The implementation method and difference with SWFZ engine in Flash for 3d is that is is a pixel based renderer or scanline. It is based on a really fun game engine called Irrlicht which has been pretty active for the last few years but is a C++ DirectX and OpenGL engine. Since SWFZ has to run in Flash and it is a pixel renderer/scanline it has some limitations currently in Flash. Games and renders have to be fast to pull this off and Flash is limited by the software renderer but as computers get multiple processors and flash player gets better at this then this will be a viable option (it is the same thing that limits Canvas based renderers right now). One main problem with this is you can’t go too full screen the biggest sizes that perform well are smaller windows 320×240 etc. But if the processors can handle it it is actually more efficient when it removes overlap, extra triangle drawing and painters algorithm like problems dont’ pop up (triangle overlap when on same plane). This method draws pixel by pixel but fast enough flash engines like Papervision, Sandy3D and Away3D draw overlaps due to the drawing technique, back to front.
But SWFZ still manages to pull off some amazing feats such as these demos
Jono has put some great classes into SWFZ engine such as bsp parsers, quake md2 parsers, animated mesh, and lots of great examples in porting C++ Irrlicht to AS3. This was a very early example of how AS3 was fun for programmers to port stuff from C or C++ into Flash. AS3 is just fun. Also be sure to check the site for more samples like an FPS game, some basic ai etc.

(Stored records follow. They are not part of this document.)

(** What [collectGroups] returns on a well-formed components mapping: the
    single-level taxonomy over the gathered names, sorted, each once. *)
Lemma collectGroups_gathers (entries : dict) :
  forallb wf_grouped (values entries) = true ->
  exists ks,
    collectGroups (VDict entries) = Ok (flat_taxonomy ks) /\
    NoDup ks /\
    Sorted ascending ks /\
    forall k, In k ks <-> In k (flat_map gathered (values entries)).
Proof.
  intros H. exists (sort_str (fold_left ins (flat_map gathered (values entries)) [])).
  split; [| split; [| split]].
  - unfold collectGroups. cbn [values_of bind].
    pose proof (components_fold _ [] H) as E. cbn [map] in E.
    rewrite E. cbn [bind].
    rewrite sort_strs. cbn [bind]. unfold dict_of_keys.
    rewrite (dict_of_keys_strs (VList []) _ []); [reflexivity |].
    cbn [app]. rewrite sort_str_perm. apply fold_ins_NoDup. constructor.
  - rewrite sort_str_perm. apply fold_ins_NoDup. constructor.
  - apply sort_str_sorted.
  - intros k. rewrite sort_str_perm, fold_ins_In. cbn. intuition.
Qed.

(** On components that carry no groups of their own, the taxonomy is the
    single-level mapping over the groups of the pins: each name once, in
    ascending order, with an empty list for a leaf. *)
Theorem collectGroups_pin_groups (entries : dict) :
  forallb wf_grouped (values entries) = true ->
  forallb (fun c => match groups_of c with [] => true | _ => false end)
          (values entries) = true ->
  exists ks,
    collectGroups (VDict entries) = Ok (flat_taxonomy ks) /\
    NoDup ks /\
    Sorted ascending ks /\
    forall k,
      In k ks <->
      In k (flat_map (fun c => flat_map (fun p => strings (groups_of p))
                                        (pins_of c))
                     (values entries)).
Proof.
  intros Hwf Hnone.
  destruct (collectGroups_gathers entries Hwf) as (ks & E & Hd & Hs & Hin).
  exists ks. repeat split; try assumption.
  - intros H. apply Hin in H. revert H. clear - Hnone.
    induction (values entries) as [| c cs IH]; [easy |].
    cbn [forallb] in Hnone. apply andb_true_iff in Hnone.
    destruct Hnone as [Hc Hcs]. cbn [flat_map]. rewrite !in_app_iff.
    unfold gathered at 1. destruct (groups_of c); [| discriminate].
    cbn [strings flat_map app]. intros [H | H]; [now left | right; auto].
  - intros H. apply Hin. revert H. clear - Hnone.
    induction (values entries) as [| c cs IH]; [easy |].
    cbn [forallb] in Hnone. apply andb_true_iff in Hnone.
    destruct Hnone as [Hc Hcs]. cbn [flat_map]. rewrite !in_app_iff.
    unfold gathered at 1. destruct (groups_of c); [| discriminate].
    cbn [strings flat_map app]. intros [H | H]; [now left | right; auto].
Qed.

(** On a component whose pins are in the groups power, gpio and adc. *)
Lemma collectGroups_pin_groups_sample :
  exists ks,
    collectGroups (VDict Sample.pin_grouped) = Ok (flat_taxonomy ks) /\
    NoDup ks /\
    Sorted ascending ks /\
    forall k,
      In k ks <->
      In k (flat_map (fun c => flat_map (fun p => strings (groups_of p))
                                        (pins_of c))
                     (values Sample.pin_grouped)).
Proof.
  apply (collectGroups_pin_groups Sample.pin_grouped); reflexivity.
Defined.

Example collectGroups_sample :
  collectGroups (VDict Sample.pin_grouped)
  = Ok (flat_taxonomy ["adc"; "gpio"; "power"]).
Proof. reflexivity. Qed.

(** C1, on the code: the groups of a component are passed to
    [set.update] unpacked, one argument per group name, so it is the
    characters of each name that enter the set.  A component in the one
    group [ab] yields the taxonomy [{a: [], b: []}], which has no key
    [ab]; its leaves are empty lists. *)
Theorem collectGroups_component_groups (ref g : string) :
  collectGroups
    (VDict [(VStr ref, VDict [(VStr "groups", VList [VStr g]);
                              (VStr "pins", VDict [])])])
  = (groups <- foldM add (chars g) [] ;;
     groups <- sort groups ;;
     d <- dict_of_keys (VList []) groups ;;
     Ok (VDict d))
  /\ collectGroups Sample.grouped_component
     = Ok (VDict [(VStr "a", VList []); (VStr "b", VList [])]).
Proof.
  split; [| reflexivity].
  cbn [collectGroups values_of values map snd bind foldM Py.get hashable
       lookup key_eqb String.eqb Ascii.eqb Bool.eqb iter update update1
       getitem].
  destruct (foldM add (chars g) []); reflexivity.
Qed.

(** ** Paths *)

Lemma append_assoc (a b c : string) : (a ++ b) ++ c = a ++ (b ++ c).
Proof. induction a as [| x a IH]; cbn; [reflexivity | now rewrite IH]. Qed.

Lemma append_nil_r (a : string) : a ++ "" = a.
Proof. induction a as [| x a IH]; cbn; [reflexivity | now rewrite IH]. Qed.

Lemma length_append (a b : string) :
  String.length (a ++ b) = (String.length a + String.length b)%nat.
Proof. induction a as [| x a IH]; cbn; [reflexivity | now rewrite IH]. Qed.

Lemma append_inv_head (a b c : string) : a ++ b = a ++ c -> b = c.
Proof. induction a as [| x a IH]; cbn; [easy | intros [= H]; auto]. Qed.

Lemma get_append (a b : string) (n : nat) :
  String.get (String.length a + n) (a ++ b) = String.get n b.
Proof. induction a as [| x a IH]; cbn; [reflexivity | exact IH]. Qed.

Lemma substring_append (a b : string) (n m : nat) :
  substring (String.length a + n) m (a ++ b) = substring n m b.
Proof. induction a as [| x a IH]; cbn; [reflexivity | exact IH]. Qed.

Lemma rfind_bounds (c : ascii) (s : string) :
  (-1 <= Path.rfind c s < Z.of_nat (String.length s))%Z.
Proof.
  induction s as [| a s IH]; cbn [Path.rfind String.length]; [lia |].
  destruct (0 <=? Path.rfind c s)%Z eqn:E; [lia |].
  destruct (Ascii.eqb a c); lia.
Qed.

Lemma rfind_append (c : ascii) (s t : string) :
  Path.rfind c (s ++ t) =
  if (0 <=? Path.rfind c t)%Z then (Z.of_nat (String.length s) + Path.rfind c t)%Z
  else Path.rfind c s.
Proof.
  induction s as [| a s IH]; cbn [append Path.rfind String.length].
  - destruct (0 <=? Path.rfind c t)%Z eqn:E; [lia |].
    pose proof (rfind_bounds c t). lia.
  - rewrite IH. destruct (0 <=? Path.rfind c t)%Z eqn:E.
    + destruct (0 <=? Z.of_nat (String.length s) + Path.rfind c t)%Z eqn:F; lia.
    + reflexivity.
Qed.

Lemma past_leading_dots_append (a b : string) (i n : nat) :
  Path.past_leading_dots (a ++ b) (String.length a + i) n = Path.past_leading_dots b i n.
Proof.
  revert i. induction n as [| n IH]; intros i; cbn [Path.past_leading_dots]; [reflexivity |].
  rewrite get_append, plus_n_Sm, IH. reflexivity.
Qed.


Lemma rfind_directory (pre : string) :
  directory pre -> (Path.rfind Path.slash pre + 1 = Z.of_nat (String.length pre))%Z.
Proof.
  intros [-> | [q ->]]; [reflexivity |].
  rewrite rfind_append, length_append. cbn. lia.
Qed.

SWFZ engine is the result of four years of me messing with 3D in Flash.
I was a complete newbie to 3D, so a lot of learning has happened to get to here.
If you’re interested in 3D engines check out the resource links at the bottom of the page:
The Demo:
Model
.md2 format from ID’s Quake2.
Uses frame based animation
Textured with jpeg
No lighting, No Gouraud Shading, just plain texture
Skybox
Textures are just jpegs.
Boxes
Rendering – Textured Gouraud , Textured Gouraud with Alpha, Textured Gouraud with Quick Alpha, Gouraud Shaded, and the large box is just Textured.
Star Texture – Targa (.tga) file format.
AS3 classes
171 classes and interfaces
Scene
No lighting
No collision detection
SWFZ engine technology:
The demo only shows a small part of the capabilities of the engine. In the coming weeks I will get www.custommedia.co.nz up and running and start to post more info then.
Currently implement stuff:
New file formats supported
.tga – Targa Image
.bmp – Bitmap Image
.3ds – 3D Studio Max
.bsp – Quake3 levels
.md2 – Quake2 models
.obj – Wavefront 3d object (static)
.zip – Read from a zip archive (all in Flash, no server side scripts)
3D Rendering
mipmaps
perspective correct texturing + affine texturing
Flat shading
Gouraud
Textured Gouraud
Textured Flat
Textured Two Layers
Gouraud Alpha
Textured Flat Alpha
Textured Gouraud Alpha
3D Scene
Billboards
Parent, Child scene nodes
OctTree
Skybox
Static Meshes
Animated Meshes
Basic collision detection
Scene node animators
If any code is useful to you maybe drop him a donation or what would be nice if this was all setup at google code and used to be integrated into other engines. Irrlicht ports are fun and there is a future in this method when processors catch up I think.